Il Parma ha scelto: niente SuperMario

D'Aversa per ora chiude all'arrivo di Balotelli: non darebbe garanzie dal punto di vista caratteriale. Al di là dei costi dell'operazione: insostenibili

Roberto D'Aversa - foto Ansa

Comincia male l’anno del rilancio: per Mario Balotelli, a quasi 30 anni non c’è più tempo di sbagliare. Certo, la ‘scommessa’ social a Napoli non gli ha dato una mano. SuperMario ha cercato di sdrammatizzare, provando a spiegare che quel tuffo in motorino al porto di Mergellina è stato un atto si solidarietà, con i soldi serviti per beneficenza. Quei 2000 euro non sarebbero stati l’importo di una scommessa ma una somma che Balotelli avrebbe voluto regalare a Catello, il signore che ha accettato di fare il protagonista nella scenetta diventata rapidamente virale. E non poteva essere altrimenti, dato che il nome pesante che porta è reso tale anche da queste bravate. Che probabilmente gli costeranno la fiducia del Parma.

La squadra che più di tutte avrebbe avuto intenzione di puntare su di lui, al punto da recarsi a Montecarlo dal suo agente Mino Raiola – che di fatto è il proprietario del suo cartellino – per cercare di far quadrare i conti. Impossibile per ora, Raiola avrebbe preteso una commissione altissima più una percentuale (dal 30% al 50%) al momento della cessione. Condizione impossibile da soddisfare, come specificato anche dal presidente Pizzarotti. Se a questo aggiungiamo che dal punto di vista caratteriale non dà garanzie al tecnico Roberto D’Aversa, né alla proprietà che punta molto alla cura di questo aspetto, beh, si capisce come l’affare sia veramente a rischio.
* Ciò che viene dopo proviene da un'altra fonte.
(** * feishu_reader: type resolution, paginated drains and wiki traversal

    A shallow embedding of [scripts/feishu_reader.py]
    (class [FeishuUnifiedReader]) and the properties of its resource-type
    resolution, its paginated fetch loops and its recursive wiki traversal.

    Conventions of the embedding.
    - Python [str] is [string]; the literals of the source are kept as they
      are (UTF-8 bytes).
    - A decoded response payload is a record holding the keys the code reads;
      a key read with [.get(k, default)] that is missing is its default.
      Payload parts that the code only passes through are [Json] values.
    - [self._make_request] is the transport: an arbitrary function of the
      request and of the state of the outside world, which returns the
      decoded payload or raises.
    - [logger] calls append to a log carried in the state.
    - A [while True] loop takes a [fuel] argument that bounds its number of
      iterations; running out of it is the outcome [None], which stands for
      a loop that has not stopped yet. *)

From Stdlib Require Import String Ascii List Arith ZArith Lia Bool.
From Stdlib Require Import DecimalString.
Import ListNotations.
Open Scope string_scope.

Set Implicit Arguments.
Set Warnings "-register-all".

(** ** Strings *)

(** [token.startswith(prefix)] *)
Definition startswith (pre s : string) : bool := String.prefix pre s.

(** [sub in s] *)
Fixpoint contains (sub s : string) : bool :=
  startswith sub s ||
  match s with
  | EmptyString => false
  | String _ s' => contains sub s'
  end.

(** [s.split(sep)] for a separator of one character. *)
Fixpoint split (sep : ascii) (s : string) : list string :=
  match s with
  | EmptyString => [EmptyString]
  | String c s' =>
      if Ascii.eqb c sep then EmptyString :: split sep s'
      else match split sep s' with
           | h :: t => String c h :: t
           | [] => [String c EmptyString]
           end
  end.

(** [s.split("?")[0]] *)
Definition before_query (s : string) : string := hd EmptyString (split "?" s).
(** One trial extends the log, never returns an error status, and moves
    the running best by [best_step] over the valid trial it logs. *)
Lemma trial_inv : forall env alloc cc rbuf alg st log r log',
  trial env alloc cc rbuf alg st log = (r, log') ->
  exists ext, log' = log ++ ext /\ (forall s, r <> Err s) /\
    (forall st', r = Ok st' ->
       (best_result st', best_result_bytes_used st') =
       fold_left best_step (valid_trials ext) (best_result st, best_result_bytes_used st)).
Proof.
  intros env alloc cc rbuf alg st log r log' H. unfold trial in H.
  destruct (RunCudnnConvolution env alloc alg (Scratch.create (env_device_ordinal env)))
    as [| ok p sa] eqn:Hrun.
  - cbv [crash] in H. inversion H; subst. exists [].
    split; [symmetry; apply app_nil_r |]. split; intros; discriminate.
  - bind_case H; [| exfalso; eapply emit_not_err; exact Hm
                  | exfalso; eapply emit_not_crash; exact Hm].
    apply emit_inv in Hm. destruct Hm as [_ Hlog]. subst log0.
    destruct (ok && is_valid p) eqn:Hv.
    + bind_case H.
      * apply cross_check_step_inv in Hm.
        destruct Hm as [ext2 [Hlog2 [Ht [_ Hbest]]]].
        destruct (Hbest a0 eq_refl) as [Hb1 Hb2]. subst log0.
        exists ([EvTrial alg ok p (Scratch.TotalAllocatedBytes sa)] ++ ext2).
        rewrite Hb1 in H.
        destruct (Z.ltb (elapsed_time_in_ms p) (elapsed_time_in_ms (best_result st))) eqn:Hlt;
          cbv [ret] in H; inversion H; subst; clear H;
          (split; [rewrite app_assoc; reflexivity |]);
          (split; [intros ? ?; discriminate |]);
          intros st' Heq; inversion Heq; subst;
          rewrite valid_trials_app, (valid_trials_of_no_trials _ Ht), app_nil_r;
          simpl; rewrite Hv; simpl; unfold best_step; simpl; rewrite Hlt;
          simpl; rewrite ?Hb1, ?Hb2; reflexivity.
      * apply cross_check_step_inv in Hm.
        destruct Hm as [ext2 [_ [_ [Hne _]]]]. exfalso. exact (Hne s eq_refl).
      * apply cross_check_step_inv in Hm.
        destruct Hm as [ext2 [Hlog2 [Ht _]]]. subst.
        exists ([EvTrial alg ok p (Scratch.TotalAllocatedBytes sa)] ++ ext2).
        split; [rewrite app_assoc; reflexivity |].
        split; intros; discriminate.
    + cbv [ret] in H. inversion H; subst.
      exists [EvTrial alg ok p (Scratch.TotalAllocatedBytes sa)].
      split; [reflexivity |]. split; [intros; discriminate |].
      intros st' Heq. inversion Heq; subst. simpl. rewrite Hv. reflexivity.
Qed.
(** * mock-http-api: the MockAPI request handler over testify's mock.Mock

    A shallow embedding of [mockapi.go] (package mockapi): request
    normalisation in [ServeHTTP], the registration helpers ([WithRequest],
    [DefaultHandler], [WithJSONReply], ...), the [MockAPICall] wrappers and
    the two assertion entry points.

    The handler delegates matching and call counting to
    [github.com/stretchr/testify/mock]; the part of that package the handler
    reaches ([On], [Return], [Times], [Maybe], [WaitUntil], [Called],
    [AssertExpectations] and [Arguments.Diff]) is embedded below, function
    by function, under the headings that start with "testify".
    [encoding/json] is taken as a parameter of the development.  Requests
    are served one at a time: the mutex of [mock.Mock] is not modelled. *)

From Stdlib Require Import ZArith.
From stdpp Require Import gmap strings list fin_maps.
From Stdlib Require Strings.Byte.

Local Open Scope Z_scope.

Abbreviation byte := Corelib.Init.Byte.byte.

#[global] Instance byte_eq_dec : EqDecision byte := Stdlib.Strings.Byte.byte_eq_dec.

(** The line feed that [json.Encoder] ends every value with. *)
Definition newline : byte := Corelib.Init.Byte.x0a.

(** Go's [error] values are identified by their message. *)
Definition error := string.
(** A receive-only channel [<-chan time.Time], by identity. *)
Definition chan := nat.
(** A test reporter (an implementation of [TestingT]), by identity. *)
Definition TestingT := nat.

(** Go's [int] on the 64-bit platforms: [x + 1] and [x - 1] wrap around. *)
Definition max_int : Z := 2 ^ 63 - 1.
Definition min_int : Z := - 2 ^ 63.
Definition wrap_int (x : Z) : Z := (x + 2 ^ 63) mod 2 ^ 64 - 2 ^ 63.

(** What the handler writes to its [http.ResponseWriter]; the sink records
    the calls in order, as [httptest.ResponseRecorder] does. *)
Inductive SinkEvent :=
| SWriteHeader (status : Z)
| SWrite (b : list byte).

(** The inbound [*http.Request], as far as [ServeHTTP] reads it.
    [r_Query] is the result of [r.URL.Query()]; [r_Body] is [None] for a nil
    [r.Body] and otherwise what [ioutil.ReadAll] returns on it. *)
Record Request := {
  r_Method : string;
  r_Path : string;
  r_Header : gmap string (list string);
  r_Query : gmap string (list string);
  r_Body : option (list byte * option error);
}.

(** The request [r] with the header [hdr] set to [values]. *)
Definition with_header (hdr : string) (values : list string) (r : Request) : Request :=
  {| r_Method := r_Method r; r_Path := r_Path r;
     r_Header := <[hdr := values]> (r_Header r);
     r_Query := r_Query r; r_Body := r_Body r |}.

(** The request [r] with the query parameter [param] set to [values]. *)
Definition with_query (param : string) (values : list string) (r : Request) : Request :=
  {| r_Method := r_Method r; r_Path := r_Path r; r_Header := r_Header r;
     r_Query := <[param := values]> (r_Query r); r_Body := r_Body r |}.

(** The body bytes a sink has received, whatever the number of [Write]
    calls they arrived in. *)
Fixpoint sink_body (s : list SinkEvent) : list byte :=
  match s with
  | [] => []
  | SWriteHeader _ :: s' => sink_body s'
  | SWrite b :: s' => b ++ sink_body s'
  end.

(** An [io.Reader]: the bytes it yields and the error (other than [io.EOF])
    it ends with, if any. *)
Definition Reader : Type := list byte * option error.

Section MockAPI.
E molto lontano dal concretizzarsi, attualmente. L’allenatore, non è un mistero visto che si è esposto pubblicamente, vorrebbe continuare a lavorare con Roberto Inglese, giocatore che conosce benissimo e che lo soddisfa sia dal punto di vista caratteriale che tattico. Sarebbe lui il primo nella lista della spesa consegnata tempo fa a Daniele Faggiano che prova a tessere la tela con il Napoli per sbloccare una storia che per ora è lontana dalla conclusione. Inglese, tra l’altro, avrebbe già dato la sua disponibilità a tornare indietro, a Parma lui ha lasciato un bel ricordo, tanto che i contatti con Roberto D’Aversa sono costanti. Il tecnico pressa per averlo, ma non sarà facile e – se non dovesse succedere qualcosa prima – il tormentone Inglese sarà destinato a trascinarsi per tutta l’estate.